Outro fator importante para o desenvolvimento da literatura escrita no Sudão foi a disseminação de instituições educacionais modernas, como o Gordon Memorial College em Cartum e outras escolas não-religiosas em grandes cidades como Ondrumã ou Wad Madani. A escolarização da língua inglesa também proporcionou aos intelectuais sudaneses acesso à literatura inglesa, traduções de outras línguas ocidentais e as publicações não-ficcionais sobre questões mundiais.[23]

Além da poesia, o gênero literário mais proeminente no Sudão é o conto. Essa forma de escrita começou na década de 1920 e foi amplamente influenciada por contos árabes em jornais egípcios. Desde o período que precedeu a independência do Sudão em 1956, os contos e romances trataram de questões políticas e sociais, bem como da questão da complexa identidade cultural do país. Este tema central do que significa ser sudanês é marcado por raízes africanas e também por influências culturais árabes. Também deu o nome a um grupo de escritores da década de 1960, formado por Al-Nur Osman Abkar, Mohammed Abdul-Hayy, Ali El-Makk e Salah Ahmed Ibrahim, chamado The Forest and Sahara school.[24][25][26]
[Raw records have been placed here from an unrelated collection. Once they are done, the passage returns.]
(* ===== verification/JsHeapSpec.v ===== *)
(** * JsHeapSpec: the reachable heaps, and the properties of the object model

    [exec] runs one public operation of the context; [reach] is what programs reach from an
    empty region.  The properties: the heap invariant, reading back what was written, arrays
    as lists, interned names, and the overflow map that is not rebuilt. *)
From S2P Require Import Prelude JsValue JsMem JsProps JsTable JsArray JsAtom JsObject JsInv JsObjectSpec.

(** ** Creating *)

Lemma heap_step_then (h h1 h2 : JsHeap) (a : Z) (j1 j2 : JObject) :
  heap_step_ok h h1 a j1 -> heap_step_ok h1 h2 a j2 -> heap_step_ok h h2 a j2.
Proof.
  intros S1 S2. split.
  - apply S2.
  - intros Hm. by apply (hs_maps _ _ _ _ S2), (hs_maps _ _ _ _ S1).
  - apply S2.
  - intros b Hb. rewrite (hs_others _ _ _ _ S2) by done. by apply S1.
  - eapply names_kept_trans; [apply S1|apply S2].
Qed.

Lemma alloc_object_view (cls : Z) (h : JsHeap) : heap_ok h ->
  match alloc_object cls h with
  | (Some a, h') => heap_step_ok h h' a (new_jobject cls) /\ obj_view h a = None /\
      cells h' !! a = Some (CObject (new_heap_object cls)) /\ 0 < a < 2 ^ 64 /\ a `mod` 8 = 0
  | (None, h') => h' = h
  end.
Proof.
  intros Hok. pose proof (alloc_cell_spec (CObject (new_heap_object cls)) h (hk_layout _ Hok) eq_refl) as Hs.
  rewrite <- alloc_object_cell in Hs. destruct (alloc_object cls h) as [[a|] h']; [|apply Hs].
  destruct (alloc_object_ok h h' a cls Hok Hs) as [Hst Hnew].
  split; [done|]. split; [done|]. split; [by eapply alloc_step_new|apply Hs].
Qed.

(** A pointer to a new object is a value that designates it. *)
Lemma new_ptr (h : JsHeap) (a : Z) (o : HeapObject) :
  heap_ok h -> cells h !! a = Some (CObject o) -> 0 < a < 2 ^ 64 -> a `mod` 8 = 0 ->
  object_ptr h (from_ptr a) = Some a.
Proof.
  intros Hok Ha Hr Hal. unfold object_ptr.
  assert (HW : word_size W) by (by left).
  rewrite from_ptr_is_ptr by done. rewrite (as_ptr_from_ptr W a) by (done || lia). simpl.
  destruct (Z.eqb_spec a 0); [lia|]. unfold tag_at. rewrite Ha, (hk_tag _ Hok a o Ha).
  by destruct (class_id o =? CLASS_ARRAY).
Qed.

Lemma with_proto_ok (h : JsHeap) (a : Z) (p : Value) (j : JObject) :
  heap_ok h -> obj_view h a = Some j ->
  heap_step_ok h (upd_obj (with_proto p) a h) a
    {| j_class := j_class j; j_array := j_array j; j_proto := p; j_props := j_props j; j_elems := j_elems j;
       j_opaque := j_opaque j; j_func := j_func j |}.
Proof.
  intros Hok (o & Ha & ->)%obj_view_inv. exact (update_ok h a (with_proto p) o Hok Ha ltac:(done)).
Qed.

Lemma new_object_ok (cls : Z) (h : JsHeap) : heap_ok h ->
  match new_object cls h with
  | (Some v, h') => exists a j, heap_step_ok h h' a j /\ obj_view h a = None /\ object_ptr h' v = Some a /\
      j_props j = [] /\ j_elems j = [] /\ j_class j = cls
  | (None, h') => h' = h
  end.
Proof.
  intros Hok. unfold new_object. pose proof (alloc_object_view cls h Hok) as Hs.
  destruct (alloc_object cls h) as [[a|] h1]; [|done].
  destruct Hs as (Hst & Hnew & Ha & Hr & Hal).
  destruct (_ && _).
  - pose proof (with_proto_ok h1 a (object_proto h1) _ (hs_ok _ _ _ _ Hst) (hs_view _ _ _ _ Hst)) as Hst2.
    exists a. eexists. split; [by eapply heap_step_then|]. split; [done|]. split; [|done].
    apply (new_ptr _ a (with_proto (object_proto h1) (new_heap_object cls))); [apply Hst2| |done..].
    rewrite (upd_obj_cells _ a _ _ Ha). by rewrite lookup_insert_eq.
  - exists a, (new_jobject cls). split; [done|]. split; [done|]. split; [|done].
    by apply (new_ptr _ a (new_heap_object cls)); [apply Hst| | |].
Qed.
Um jornalista sudanês e poeta renomado no mundo literário da língua árabe foi Muhammad al-Fayturi (1936-2015), cuja extensa obra poética "baseia-se principalmente em sua experiência como africano vivendo entre árabes e, portanto, aborda questões como raça, classe e colonialismo."[27]

Em consonância com a evolução social e política de outros países da época, também foram escritos no Sudão contos, romances e poemas que tratam de temas social-realistas, como os conflitos entre as classes sociais. Isso foi estimulado por acadêmicos sudaneses, que voltavam de seus estudos no Egito ou em países europeus. O crítico literário Eiman El-Nour afirma que o romance "Al-Faragh al-'arid" foi o primeiro "verdadeiro exemplo" deste tipo. Publicada em 1970, após a morte de seu autor Malkat Ed-Dar Mohamed, a obra teria causado bastante rebuliço, por ter sido escrita tanto por uma mulher quanto por tratar de temas da realidade social.[28][29][30]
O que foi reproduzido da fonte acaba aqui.